(337 words) May 9 - a holiday "with tears in his eyes." The feeling of joy is constantly replaced by sorrow for the dead. There is not a single family that went around the war. My family is no exception. Both great-grandfathers fought and paid with blood for world peace. My family and I often recall this, but it is especially acute on Victory Day, when people everywhere honor the memory of the tragic events of 1941-1945.

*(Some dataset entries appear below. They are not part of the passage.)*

(** *** Equalizer: concrete bands *)

(** C6 fails as stated: after one input sample 1 the only section holds
    [x1 = 1]; a second [setBand(0, ...)] leaves it there. *)
Lemma setBand_does_not_reset :
  let e0 := setBand Equalizer_new 0 EQBand_default in
  let e1 := (Equalizer_process e0 [1]).1 in
  let e2 := setBand e1 0 EQBand_default in
  exists st,
    states_ e2 !! 0%nat = Some st /\ x1 st = 1 /\ st <> BiquadState_zero.
Proof.
  intros e0 e1 e2. eexists. split; [reflexivity|]. split; [reflexivity|].
  intros Heq. apply (f_equal x1) in Heq. cbn in Heq. q2r. lra.
Qed.

(** C8 fails as stated: a band with [q = 1e-4] and a frequency of 30 kHz
    (above half of 48 kHz) is stored and given coefficients. *)
Lemma setBand_stores_invalid_band :
  let bad := {| frequency := 30000; gain := 0; q := 1 / 10000; type := PEAK |} in
  q bad < 1 / 1000 /\
  ~ (0 < frequency bad < 48000 / 2) /\
  getBands (setBand Equalizer_new 0 bad) = [bad] /\
  coeffs_ (setBand Equalizer_new 0 bad) = [calculateCoeffs bad (flit 48000)].
Proof.
  intros bad. split; [simpl; lra|]. split; [simpl; lra|].
  split; reflexivity.
Qed.

(** *** Analysis on empty inputs *)

(** C10.  The analysis does divide by zero.  For the empty track list
    [lufsValues.size()] is 0 and the average is computed all the same; for a
    track of one channel and no samples the loops of [measureLUFS] leave
    [totalSamples] at 0 and the mean square is computed all the same.  The
    guarded analysis reports the fault in both cases. *)
Lemma analysis_divides_by_zero :
  length (map measureLUFS ([] : list (AudioBuffer R))) = 0%nat /\
  analyzeTracks_checked default_mixer [] = Fault AverageByZero /\
  wf_buffer (AudioBuffer_new (F:=R) 1 0) /\
  (lufs_accumulate (AudioBuffer_new (F:=R) 1 0)).2 = 0%nat /\
  analyzeTracks_checked default_mixer [AudioBuffer_new 1 0]
  = Fault (MeanSquareByZero 0).
Proof.
  split; [reflexivity|]. split; [reflexivity|].
  split; [apply wf_AudioBuffer_new|]. split; reflexivity.
Qed.
End RealFacts.

(** ** The theorems at concrete inputs *)

Section Instances.
Local Open Scope R_scope.

Lemma wf_mono_track (xs : list R) : wf_buffer (mono_track xs).
Proof. split; [reflexivity|]. repeat constructor. Qed.

(** Two mono tracks of lengths 2 and 1. *)
Lemma process_output_shape_witness :
  let tracks := [mono_track [1; 2]; mono_track [3]] in
  Forall wf_buffer tracks /\
  (process default_mixer [] = AudioBuffer_new 2 0 /\
   getNumChannels (process default_mixer tracks) = 2%nat /\
   getNumSamples (process default_mixer tracks) = max_list (map samples_ tracks) /\
   wf_buffer (process default_mixer tracks) /\
   (forall ch n, (ch < 2)%nat -> (n < max_list (map samples_ tracks))%nat ->
      sample (process default_mixer tracks) ch n =
      Some (bus_sum (flit 0) tracks (trackGains (analyzeTracks default_mixer tracks)) ch n)) /\
   (forall track g ch n, track ∈ tracks -> (getNumSamples track <= n)%nat ->
      contribution track g ch n = None)).
Proof.
  intros tracks.
  assert (Hwf : Forall wf_buffer tracks)
    by (repeat constructor; apply wf_mono_track).
  split; [exact Hwf|].
  exact (process_output_shape default_mixer tracks Hwf).
Defined.

(** One mono unit impulse, spatial processing on. *)
Lemma pan_planned_not_applied_witness :
  let tracks := [mono_track [1]] in
  (enableSpatialProcessing (settings_ default_mixer) = true /\
   tracks <> [] /\ Forall wf_buffer tracks) /\
  (panPositions (analyzeTracks default_mixer tracks) = calculatePanPositions tracks /\
   process default_mixer tracks = process (with_spatial default_mixer false) tracks /\
   (forall ch n, (ch < 2)%nat -> (n < maxSamples tracks)%nat ->
      sample (process default_mixer tracks) ch n =
      Some (bus_sum (flit 0) tracks (trackGains (analyzeTracks default_mixer tracks)) ch n)) /\
   (Forall (fun t => getNumChannels t = 1%nat) tracks ->
    forall n, (n < maxSamples tracks)%nat ->
      sample (process default_mixer tracks) 1 n = Some (flit 0))).
Proof.
  intros tracks.
  assert (Hflag : enableSpatialProcessing (settings_ default_mixer) = true) by reflexivity.
  assert (Hne : tracks <> []) by discriminate.
  assert (Hwf : Forall wf_buffer tracks)
    by (repeat constructor; apply wf_mono_track).
  split; [auto|].
  exact (pan_planned_not_applied default_mixer tracks Hflag Hne Hwf).
Defined.

(** One loud mono sample. *)
Lemma bus_compressor_planned_not_run_witness :
  let tracks := [mono_track [10000]] in
  (tracks <> [] /\ Forall wf_buffer tracks) /\
  (mixBusCompressor (analyzeTracks default_mixer tracks) =
     {| threshold := mixBusCompThreshold (settings_ default_mixer);
        ratio := mixBusCompRatio (settings_ default_mixer);
        attack := flit 10; release := flit 100;
        knee := flit 2; makeupGain := flit 0 |} /\
   (forall thr rat c,
      process (with_bus_compressor default_mixer thr rat c) tracks = process default_mixer tracks) /\
   (forall ch n, (ch < 2)%nat -> (n < maxSamples tracks)%nat ->
      sample (process default_mixer tracks) ch n =
      Some (bus_sum (flit 0) tracks (trackGains (analyzeTracks default_mixer tracks)) ch n))).
Proof.
  intros tracks.
  assert (Hne : tracks <> []) by discriminate.
  assert (Hwf : Forall wf_buffer tracks)
    by (repeat constructor; apply wf_mono_track).
  split; [auto|].
  exact (bus_compressor_planned_not_run default_mixer tracks Hne Hwf).
Defined.
(** ** Waiting for a task count and cleaning a list *)

Section CleanFacts.
Context {MM : Type} `{!MemoryManagerRelease MM}.
Variable hw : Hardware.
Implicit Type s : CommandStreamReceiver MM.

Lemma spinUntil_Some (requiredTaskCount : Z) (fuel i n : nat) :
  spinUntil hw requiredTaskCount fuel i = Some n ->
  exists m, n = S m /\ (i <= m)%nat
            /\ (forall j, (i <= j < m)%nat -> tagAt hw j < requiredTaskCount)
            /\ requiredTaskCount <= tagAt hw m.
Proof.
  revert i. induction fuel as [|fuel IH]; intros i; simpl; [done|].
  destruct (Z.ltb_spec (tagAt hw i) requiredTaskCount) as [Hlt|Hge].
  - intros Hrec. destruct (IH _ Hrec) as (m & -> & Hle & Hbelow & Hreached).
    exists m. split; [done|]. split; [lia|]. split; [|done].
    intros j Hj. destruct (decide (j = i)) as [->|]; [done|]. apply Hbelow. lia.
  - intros [= <-]. exists i. split; [done|]. split; [lia|]. split; [intros j; lia | done].
Qed.

Lemma spinUntil_terminates (requiredTaskCount : Z) (d i : nat) :
  requiredTaskCount <= tagAt hw (i + d) ->
  exists n, spinUntil hw requiredTaskCount (S d) i = Some n.
Proof.
  revert i. induction d as [|d IH]; intros i Hreached.
  - rewrite Nat.add_0_r in Hreached. simpl.
    rewrite (proj2 (Z.ltb_ge _ _) Hreached). by eexists.
  - change (spinUntil hw requiredTaskCount (S (S d)) i)
      with (if tagAt hw i <? requiredTaskCount
            then spinUntil hw requiredTaskCount (S d) (S i) else Some (S i)).
    destruct (_ <? _); [|by eexists].
    apply IH. by replace (S i + d)%nat with (i + S d)%nat by lia.
Qed.

Lemma spinUntil_never (requiredTaskCount : Z) (fuel i : nat) :
  (forall j, (i <= j)%nat -> tagAt hw j < requiredTaskCount) ->
  spinUntil hw requiredTaskCount fuel i = None.
Proof.
  revert i. induction fuel as [|fuel IH]; intros i Hbelow; simpl; [done|].
  rewrite (proj2 (Z.ltb_lt _ _) (Hbelow i ltac:(lia))). apply IH.
  intros j Hj. apply Hbelow. lia.
Qed.

Lemma filter_none_keeps_all {A} (p : A -> bool) (l : list A) :
  List.filter p l = [] -> List.filter (fun x => negb (p x)) l = l.
Proof.
  induction l as [|x l IH]; simpl; [done|].
  destruct (p x); simpl; [done|]. intros H. by rewrite IH.
Qed.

My paternal great-grandfather was a tanker, but in the first months of the war there weren’t enough guns for everyone, and he was assigned various types of activities. He tried to be useful and in the first year earned a reward - for saving the senior in rank. Then he was identified in the company of tankers and given his transport. He fought quite successfully and destroyed about 10 enemy guns, but tragically died on the Kursk Bulge. In the first minutes of a fierce battle, his tank was surrounded and exploded. The body was never found. Details about the death of a valiant fighter were reported to relatives by his comrades. My grandmother remembered how they came after the war and for a long time told her mother how her husband loved, how he remembered about her and the children. Great-grandmother cried and prayed to meet him after death.
My other great-grandfather fought with special secrecy, little is known about him. He graduated from a sabotage school and was abandoned behind enemy lines for reconnaissance and sabotage operations. He was forbidden to communicate with his wife and son, he played the role of a completely different person. There he went missing, but materials about him were preserved in one of the local history institutions. He destroyed the enemy’s transport and storage depot along with his group. Then he was forced to hide and joined the partisan detachment. The detachment was soon surrounded, and no one survived. At the excavations they found only his badge, but no body was found. But my family and I remember him and honor his memory.
The Great Patriotic War is a difficult time in the life of our country. I would like that she never was, that my great-grandfathers differed on the labor front. However, even in harsh times, when the usual life was shattered into chips, they were able to survive and defeat. I'm proud of that.